Brassica oleracea est une espèce qui comprend de nombreuses cultures légumières et fourragères communes cultivées dans le monde, notamment le chou, le brocoli, le chou-fleur et les choux de Bruxelles. Sauvage B. oleracée pousse dans des environnements salins, habitant des falaises maritimes à travers l'Europe, où il ne peut échapper aux effets du sel. La salinité est l'un des facteurs les plus limitants pour la production agricole et devrait devenir encore plus problématique à l'avenir, en particulier dans les zones de cultures intensives et densément peuplées. Comprendre comment les plantes non domestiquées qui survivent dans des environnements salins gèrent la toxicité du sodium pourrait être utile pour déterminer le mécanisme de tolérance au stress chez les Brassica oleracea, et pourrait aider à identifier des traits utiles pour améliorer la tolérance au sel dans brassicacées cultures.

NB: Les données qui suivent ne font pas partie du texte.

(** [const { rotationY, zoom, cameraY, opacity } = useSuitScrollAnimation()]
    and the props handed to [SuitBackgroundScene], which hands rotation, zoom
    and camera height on to the canvas it imports from [./ThreeSuitCanvas],
    the canvas of [src/components/ThreeSuitCanvas.tsx]. The hook's [cameraX]
    is not taken. *)
Definition canvasProps (scrollYProgress : R)
  : option Earlier.ThreeSuitCanvas.Props :=
  match Keyframes.useSuitScrollAnimation Keyframes.RotationY scrollYProgress,
        Keyframes.useSuitScrollAnimation Keyframes.Zoom scrollYProgress,
        Keyframes.useSuitScrollAnimation Keyframes.CameraY scrollYProgress with
  | Some rotationY, Some zoom, Some cameraY =>
      Some (Earlier.ThreeSuitCanvas.mkProps (Fin rotationY) (Fin zoom)
              (Some (Fin cameraY)))
  | _, _, _ => None
  end.

(** The camera controller's state cells under given canvas props, with the
    camera at [position] and the target ref holding [targetRef]. *)
Definition cameraCells (p : Earlier.ThreeSuitCanvas.Props)
  (position targetRef : Vector3) : Earlier.CameraController.State :=
  let cp := Earlier.ThreeSuitCanvas.cameraControllerProps CAMERA_CONFIG p in
  {| Earlier.CameraController.camera_position := position;
     Earlier.CameraController.targetPosition := targetRef;
     Earlier.CameraController.currentZoom := Earlier.CameraController.zoom cp;
     Earlier.CameraController.currentCameraY :=
       Earlier.CameraController.cameraY cp |}.

(** The opacity of the canvas layer: the hook's [opacity] is handed to
    [SuitBackgroundScene]. *)
Definition sceneOpacity (scrollYProgress : R) : number :=
  SuitBackgroundScene.effectiveOpacity
    (option_map Fin
       (Keyframes.useSuitScrollAnimation Keyframes.Opacity scrollYProgress)).

End Home.

(** A section with another [scrollEnd]. *)
Definition withScrollEnd (e : R) (s : Keyframes.Section_) : Keyframes.Section_ :=
  {| Keyframes.scrollStart := Keyframes.scrollStart s;
     Keyframes.scrollEnd := e;
     Keyframes.rotationY := Keyframes.rotationY s;
     Keyframes.zoom := Keyframes.zoom s;
     Keyframes.cameraY := Keyframes.cameraY s;
     Keyframes.cameraX := Keyframes.cameraX s;
     Keyframes.opacity := Keyframes.opacity s |}.
Lemma report_once_effect rt w (thresholds : gmap string Z) log s :
  is_Some (thresholds !! "cpu") -> is_Some (thresholds !! "memory") ->
  is_Some (thresholds !! "disk") ->
  exists s', report_once rt w thresholds log s = (Ok tt, s') /\
             run_effect (given log) s s' 1
               (once_output rt w (checks s) thresholds log).
Proof.
  intros [tc Hc] [tm Hm] [td Hd].
  destruct (check_system_health_ok rt (host_at w (checks s)) thresholds
              tc tm td Hc Hm Hd) as [d Hrun].
  unfold report_once, once_output, report_at, mbind, run_bind, health_check.
  rewrite Hrun.
  set (s1 := {| output := output s; files := files s;
                checks := S (checks s) |}).
  assert (run_effect (given log) s s1 1 []) as H1.
  { unfold run_effect, s1. cbn [checks files output].
    rewrite app_nil_r. repeat split; auto using grown_refl. lia. }
  set (s2 := {| output := output s1 ++ [Out (format_report rt d)];
                files := files s1; checks := checks s1 |}).
  assert (run_effect (given log) s1 s2 0 [Out (format_report rt d)]) as H2.
  { unfold run_effect, s2. cbn [checks files output]. rewrite Nat.add_0_r.
    repeat split; auto using grown_refl. }
  change (say (format_report rt d) s1) with (@Ok unit tt, s2).
  cbv iota beta.
  destruct (given log) as [path|] eqn:Hg.
  - destruct (log_to_file_effect w (format_report rt d) path s2)
      as (s3 & -> & H3).
    exists s3. split; [done|].
    pose proof (run_effect_trans _ _ _ _ _ _ _ _
                  (run_effect_trans _ _ _ _ _ _ _ _ H1 H2) H3) as H.
    by replace (1 + 0 + 0)%nat with 1%nat in H by lia.
  - exists s2. split; [done|].
    pose proof (run_effect_trans _ _ _ _ _ _ _ _ H1 H2) as H.
    by replace (1 + 0)%nat with 1%nat in H by lia.
Qed.


Lemma banner_effect {A} (thresholds : gmap string Z) interval log s tc tm td
    (k : run A) :
  thresholds !! "cpu" = Some tc -> thresholds !! "memory" = Some tm ->
  thresholds !! "disk" = Some td ->
  exists s',
    (_ ← say "Starting continuous system health monitoring";
     _ ← say ("Check interval: " +:+ str interval +:+ " seconds");
     tc ← lift (getitem thresholds "cpu");
     tm ← lift (getitem thresholds "memory");
     td ← lift (getitem thresholds "disk");
     _ ← say ("Thresholds: CPU=" +:+ str tc +:+ "%, Memory=" +:+ str tm
               +:+ "%, Disk=" +:+ str td +:+ "%");
     _ ← match given log with
         | Some f => say ("Logging to: " +:+ f)
         | None => mret tt
         end;
     _ ← say ("Press Ctrl+C to stop" +:+ String nl "");
     k) s = k s' /\
    run_effect (given log) s s' 0 (monitor_banner thresholds interval log).
Proof.
  intros Hc Hm Hd. unfold mbind, run_bind, lift, getitem, monitor_banner.
  destruct (say_effect (given log)
              "Starting continuous system health monitoring" s)
    as (s1 & -> & H1).
  destruct (say_effect (given log)
              ("Check interval: " +:+ str interval +:+ " seconds") s1)
    as (s2 & -> & H2).
  rewrite Hc, Hm, Hd. cbn [of_option default].
  destruct (say_effect (given log)
              ("Thresholds: CPU=" +:+ str tc +:+ "%, Memory=" +:+ str tm
                 +:+ "%, Disk=" +:+ str td +:+ "%") s2) as (s3 & -> & H3).
  assert (exists s4,
            match given log with
            | Some f => say ("Logging to: " +:+ f)
            | None => mret tt
            end s3 = (Ok tt, s4) /\
            run_effect (given log) s3 s4 0
              match given log with
              | Some f => [Out ("Logging to: " +:+ f)]
              | None => []
              end) as (s4 & -> & H4).
  { destruct (given log) as [f|] eqn:Hg; rewrite <- ?Hg; [apply say_effect|].
    exists s3. split; [done|apply run_effect_refl]. }
  destruct (say_effect (given log) ("Press Ctrl+C to stop" +:+ String nl "") s4)
    as (s5 & -> & H5).
  exists s5. split; [done|].
  pose proof (run_effect_trans _ _ _ _ _ _ _ _
    (run_effect_trans _ _ _ _ _ _ _ _
      (run_effect_trans _ _ _ _ _ _ _ _
        (run_effect_trans _ _ _ _ _ _ _ _ H1 H2) H3) H4) H5) as H.
  cbn [Nat.add] in H. by rewrite <- !app_assoc in H.
Qed.


Lemma sys_continuous_refused rt w interval (thresholds : gmap string Z) log s e :
  time_sleep interval = Raise e -> interrupt_after w <> 0%nat ->
  is_Some (thresholds !! "cpu") -> is_Some (thresholds !! "memory") ->
  is_Some (thresholds !! "disk") ->
  exists s',
    SystemHealthMonitor.continuous_monitor rt w interval thresholds log s
      = (Raise e, s') /\
    run_effect (given log) s s' 1
      (monitor_banner thresholds interval log
         ++ once_output rt w (checks s) thresholds log).
Proof.
  intros He Hn Hc Hm Hd. pose proof Hc as [tc Hc']. pose proof Hm as [tm Hm'].
  pose proof Hd as [td Hd'].
  unfold SystemHealthMonitor.continuous_monitor.
  destruct (banner_effect thresholds interval log s tc tm td
              (_ ← report_loop rt w (interrupt_after w) interval thresholds log;
               say (String nl (String nl "Monitoring stopped by user.")))
              Hc' Hm' Hd') as (s1 & -> & H1).
  destruct (interrupt_after w) as [|k]; [done|]. cbn [report_loop].
  unfold mbind, run_bind.
  destruct (report_once_effect rt w thresholds log s1 Hc Hm Hd)
    as (s2 & -> & H2).
  assert (checks s1 = checks s) as Hk by (pose proof H1 as [E1 _]; lia).
  rewrite Hk in H2.
  unfold nap. rewrite He. exists s2. split; [done|].
  exact (run_effect_trans _ _ _ _ _ _ _ _ H1 H2).
Qed.



(** X20. A one-time check prints the report of the health data once. With
    no log file (none given, or an empty path) no file changes. With a log
    file, the printed report without its colour codes and a newline is
    appended to it and "Report logged to" follows on the screen; when the
    file cannot be opened, or writing or closing it fails, the report is
    printed all the same, followed by "Error writing to log file", the file
    holds what reached it, and the run ends normally. *)
Theorem one_time_check_reports_and_logs
    (rt : builtins) (w : sys_world) (a : sys_args) (s : sys_state)
    (policy : gmap string Z) (d : health_data) :
  opt_continuous a = false ->
  parse_thresholds (opt_thresholds a) = Ok policy ->
  check_system_health rt (host_at w (checks s)) policy = Ok d ->
  exists s',
    SystemHealthMonitor.main rt w a s = (Ok tt, s') /\
    let report := format_report rt d in
    let text := strip_colors report +:+ String nl "" in
    match given (opt_log a) with
    | None => output s' = output s ++ [Out report] /\ files s' = files s
    | Some path =>
        match append_to w (S (checks s)) path text with
        | Appended =>
            output s'
              = output s ++ [Out report; Out ("Report logged to: " +:+ path)] /\
            files s'
              = <[path := default "" (files s !! path) +:+ text]> (files s)
        | OpenFails e =>
            output s'
              = output s
                  ++ [Out report;
                      Out ("Error writing to log file: " +:+ exn_text e)] /\
            files s' = files s
        | WriteFails e written =>
            output s'
              = output s
                  ++ [Out report;
                      Out ("Error writing to log file: " +:+ exn_text e)] /\
            files s'
              = <[path := default "" (files s !! path)
                            +:+ str_take written text]> (files s)
        end
    end.
Proof.
  intros Hc Hp Hd.
  unfold SystemHealthMonitor.main, mbind, run_bind, lift. rewrite Hp, Hc.
  unfold report_once, mbind, run_bind, health_check. rewrite Hd.
  unfold say at 1. cbn [output files checks]. cbv zeta.
  destruct (given (opt_log a)) as [path|].
  - unfold log_to_file. cbn [output files checks]. cbv zeta.
    destruct (append_to w (S (checks s)) path _) as [|e|e written];
      (eexists; split; [reflexivity|]); cbn [output files checks];
      by rewrite <- app_assoc.
  - eexists. split; [reflexivity|]. done.
Qed.
(** Computations on the world that may fault. *)
Definition M (A : Type) : Type := World T -> option (A * World T).

Definition ret {A : Type} (a : A) : M A := fun w => Some (a, w).

Definition bind {A B : Type} (m : M A) (f : A -> M B) : M B :=
  fun w => match m w with
           | Some (a, w') => f a w'
           | None => None
           end.

Definition fault {A : Type} : M A := fun _ => None.

Notation "'do' a <- m ; k" := (bind m (fun a => k))
  (at level 10, a name, m at level 100, k at level 200).
Notation "m ;; k" := (bind m (fun _ => k))
  (at level 100, k at level 200, right associativity).

(** A result that does not need the world, or a fault. *)
Definition lift {A : Type} (o : option A) : M A :=
  match o with
  | Some a => ret a
  | None => fault
  end.

(** [p.get()] as the argument of a function that reads the track: the
    contents the pointer leads to, or null. *)
Definition get (p : option TrackId) : M (option T) :=
  fun w => Some (option_map (tracks w) p, w).

(** [*p], for a member access through the pointer. *)
Definition deref (p : option TrackId) : M T :=
  do wt <- get p; lift wt.

(** [p->Set...(...)]: the write [f] on the track the pointer leads to. *)
Definition write (p : option TrackId) (f : T -> T) : M unit :=
  fun w =>
    match p with
    | None => None
    | Some id =>
        Some (tt, mkWorld (fun i => if Nat.eqb i id then f (tracks w id)
                                    else tracks w i)
                          (history w) (messages w))
    end.

(** A call on [ProjectHistory::Get(project)]. *)
Definition call_history (c : HistoryCall) : M unit :=
  fun w => Some (tt, mkWorld (tracks w) (history w ++ [c]) (messages w)).
(** The second block in all its cases. *)
Lemma reconstruct_instance_cases dj label instance_id signal_kwargs :
  match reconstruct_instance dj label instance_id signal_kwargs with
  | Ok (instance, kwargs1) =>
      (label_present label = None ∧ instance = VNone ∧ kwargs1 = signal_kwargs) ∨
      (∃ cls, names_model dj label cls ∧
              ((objects_get dj cls instance_id = Ok instance ∧ kwargs1 = signal_kwargs) ∨
               (objects_get dj cls instance_id = Raise DoesNotExist ∧ instance = VNone ∧
                kwargs1 = <["_instance_pk" := instance_id]> signal_kwargs)))
  | Raise e =>
      e ≠ DoesNotExist ∧
      ((e = ValueError ∧ ∃ l, label_present label = Some l ∧ Py.rsplit_dot l = None) ∨
       (e = LookupError ∧ names_missing_model dj label) ∨
       (∃ cls, names_model dj label cls ∧ objects_get dj cls instance_id = Raise e))
  end.
Proof.
  unfold reconstruct_instance, unpack_label, apps_get_model.
  destruct (label_present label) as [l|] eqn:Hl; [|by left].
  destruct (Py.rsplit_dot l) as [[app name]|] eqn:Hsplit; simpl.
  2: { split; [done|]. left. split; [done|]. by exists l. }
  destruct (get_model dj app name) as [cls|] eqn:Hget; simpl.
  2: { split; [done|]. right. left. split; [done|]. by exists l, app, name. }
  assert (names_model dj label cls) as Hnamed by (by exists l, app, name).
  destruct (objects_get dj cls instance_id) as [v|e] eqn:Hrow.
  - right. exists cls. split; [done|]. by left.
  - destruct e; try (split; [done|]; right; right; by exists cls).
    right. exists cls. split; [done|]. by right.
Qed.
(** C3.  The simulation log holds exactly one entry for each joined
    (recommendation, result) row.  The entry is a [WIN] if and only if
    the actual position is at most the threshold; its profit is
    [Quote * bet_amount - bet_amount] on a [WIN] and [- bet_amount] on
    a [LOSS].  The threshold is 3 by default.  With a stake of 10, odds
    of 5 and threshold 3, position 2 is a [WIN] with profit 40 and
    position 5 a [LOSS] with profit -10. *)
Theorem settled_bet_outcome_and_profit :
  forall (s : simulator) (top_n_success : Q),
    (forall e,
        In e (simulation_log s top_n_success) <->
        exists b r,
          In b (betting_df s) /\ In r (results_df s) /\ joins b r = true /\
          e = settle (bet_amount s) top_n_success (b_Race_Name b) (b, r))
    /\
    (forall race_name b r,
        let e := settle (bet_amount s) top_n_success race_name (b, r) in
        (Outcome e = WIN <->
         exists p, r_Actual_Position r = Some p /\ (p <= top_n_success)%Q) /\
        (Outcome e = WIN ->
         Profit_Loss e = (b_Quote b * bet_amount s - bet_amount s)%Q) /\
        (Outcome e <> WIN ->
         Outcome e = LOSS /\ Profit_Loss e = (- bet_amount s)%Q))
    /\
    Evaluator.success_threshold Evaluator.default_config = 3
    /\
    (let e := settle 10 3 "Bahrain GP"
                     (Samples.bet "Max Verstappen" "Bahrain GP" 5,
                      Samples.result "Max Verstappen" 2) in
     Outcome e = WIN /\ Profit_Loss e = 40)
    /\
    (let e := settle 10 3 "Bahrain GP"
                     (Samples.bet "Max Verstappen" "Bahrain GP" 5,
                      Samples.result "Max Verstappen" 5) in
     Outcome e = LOSS /\ Profit_Loss e = -10).
Proof.
  intros s top_n_success.
  split; [intros e; apply In_simulation_log|].
  split; [|split; [reflexivity|split; split; reflexivity]].
  intros race_name b r. cbn zeta. unfold settle. cbn [Outcome Profit_Loss].
  rewrite <- le_nan_iff.
  destruct (le_nan (r_Actual_Position r) top_n_success).
  - repeat split; congruence.
  - repeat split; congruence.
Qed.
(** C8 as stated fails when an argument is the receiver: [b.combine(b,
    '+', b)] on the builder [element('div')] rewrites the text of [b],
    which is the left and the right argument, from [div] to
    [div + div]. *)
Lemma C8_counterexample :
  ∃ h', Ref.combine 1 1 "+" 1 {[1%positive := after_all [Append Element "div"] new]}
        = Some (Normal 1%positive, h')
    ∧ selectorChain <$> ({[1%positive := after_all [Append Element "div"] new]} : store)
                          !! 1%positive = Some "div"
    ∧ selectorChain <$> h' !! 1%positive = Some "div + div".
Proof. eexists. split; [vm_compute; reflexivity|]. split; vm_compute; reflexivity. Qed.

(** C9. [combine] writes the receiver's text only: its three counters
    and its last rank are after the call what they were before, so a part
    appended to the receiver after a [combine] is accepted or refused
    exactly as it would have been before it. *)
Theorem C9_combine_receiver (h : store) (this l1 l2 : loc) (c : string) (o s1 s2 : t) :
  h !! this = Some o → h !! l1 = Some s1 → h !! l2 = Some s2 →
  ∃ h' o', Ref.combine this l1 c l2 h = Some (Normal this, h')
    ∧ h' !! this = Some o'
    ∧ idCount o' = idCount o ∧ elementCount o' = elementCount o
    ∧ pseudoElementCount o' = pseudoElementCount o
    ∧ selectorOrder o' = selectorOrder o
    ∧ (∀ k v, outcome (append k v) o' = outcome (append k v) o).
Proof.
  intros Ho H1 H2. eexists. eexists. split; [by apply combine_store|].
  split; [apply lookup_insert_eq|]. repeat split; try by destruct o.
  intros k v. by apply append_outcome_ext.
Qed.
(** ** The calls of a run *)

(** X13. A run of [BuildResponse] makes at most four collaborator calls.
    An InformationRequest never reaches the address pool and a Release
    never reaches the boot configuration; on a Solicit or Request the pool
    is asked only after the client identifier was extracted and the boot
    URL lookup succeeded. *)
Theorem X13_collaborator_call_discipline (acc : OptionAccessors) b in_
    serverDUID configuration addresses :
  let calls :=
    snd (run configuration addresses (BuildResponse b in_ serverDUID)) in
  (length calls <= 4)%nat /\
  (Type_ in_ = MsgInformationRequest ->
     forallb (fun e => negb (isPoolCall e)) calls = true) /\
  (Type_ in_ = MsgRelease ->
     forallb (fun e => negb (isConfigurationCall e)) calls = true) /\
  (needsBootURL in_ ->
     existsb isPoolCall calls = true ->
     exists id bootFileURL,
       ExtractLLAddressOrID (ClientID (Options_ in_)) = Returned id /\
       GetBootURL configuration (elems id) (ClientArchType (Options_ in_)) =
         (bootFileURL, None) /\
       head calls =
         Some (Invoked (CallGetBootURL (elems id)
                          (ClientArchType (Options_ in_))))).
Proof.
  destruct (run configuration addresses (BuildResponse b in_ serverDUID))
    as [r calls] eqn:Hrun.
  cbn [snd]. unfold needsBootURL.
  run_cases Hrun; simpl;
    (split; [lia |]);
    (split; [intros; first [reflexivity | unfold needsBootURL in *; types_differ] |]);
    (split; [intros; first [reflexivity | unfold needsBootURL in *; types_differ] |]);
    intros Hty Hpool; try discriminate Hpool.
  - (* Release *) types_differ.
  - (* Solicit, reservation failed *) by repeat eexists.
  - (* Solicit *) by repeat eexists.
  - (* Request *) by repeat eexists.
  - (* Request, nil error *) by repeat eexists.
Qed.

(** * Properties of the script and of the handlers *)

(** ** Text *)

Lemma lineFeeds_app (s t : string) :
  lineFeeds (s +:+ t) = (lineFeeds s + lineFeeds t)%nat.
Proof. induction s as [| c s IH]; simpl; [done |]. rewrite IH. lia. Qed.

Lemma allChars_app (P : ascii -> bool) (s t : string) :
  allChars P (s +:+ t) = allChars P s && allChars P t.
Proof.
  induction s as [| c s IH]; simpl; [done |]. by rewrite IH, andb_assoc.
Qed.

Lemma allChars_lineFeeds (P : ascii -> bool) (s : string) :
  P (ascii_of_nat 10) = false -> allChars P s = true -> lineFeeds s = 0%nat.
Proof.
  intros Hnl. induction s as [| c s IH]; simpl; [done |].
  intros [Hc Hs]%andb_prop. rewrite (IH Hs).
  destruct (Ascii.eqb_spec c (ascii_of_nat 10)) as [-> | _]; [congruence | done].
Qed.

Plantes de Brassica oleracea poussant sur les falaises de Foz, Lugo, Espagne. Les types sauvages, adaptés pour survivre et pousser dans des habitats salins, pourraient être cruciaux pour augmenter la variabilité génétique par rapport à la tolérance à la salinité dans les cultures de Brassica. Crédit image : M. Lema.

Une étude récente de Devise et al., et publié dans AoBP, étudie l'influence du statut de domestication (sauvage, landrace ou cultivar) sur la réponse de différents B. oleracée cultures (chou et chou frisé) à la salinité. Les auteurs ont évalué la tolérance à la salinité en mesurant la germination des graines, la croissance des plantes, la teneur en eau et les paramètres de concentration minérale au stade de la plantule. Chez le chou frisé et le chou, les différences de statut de domestication et de stress salin ont affecté de manière significative tous les processus majeurs tels que la germination, les modifications de la matière sèche, les relations avec l'eau et l'absorption des minéraux. Plus précisément, les plantes sauvages sont plus succulentes que les plantes cultivées et ont une plus grande capacité à maintenir une teneur en Na plus faible.+ concentrations dans leurs pousses en réponse à des niveaux croissants de salinité. Cette étude révèle que sauvage B. oleracée a développé divers mécanismes d'adaptation, tels que l'exclusion du sodium des pousses et l'augmentation de la succulence, pour faire face à des niveaux de salinité élevés à long terme. Le matériel génétique sauvage a le potentiel d'améliorer la tolérance au sel des cultures par l'identification de gènes utiles et leur incorporation dans des cultivars sensibles à la salinité.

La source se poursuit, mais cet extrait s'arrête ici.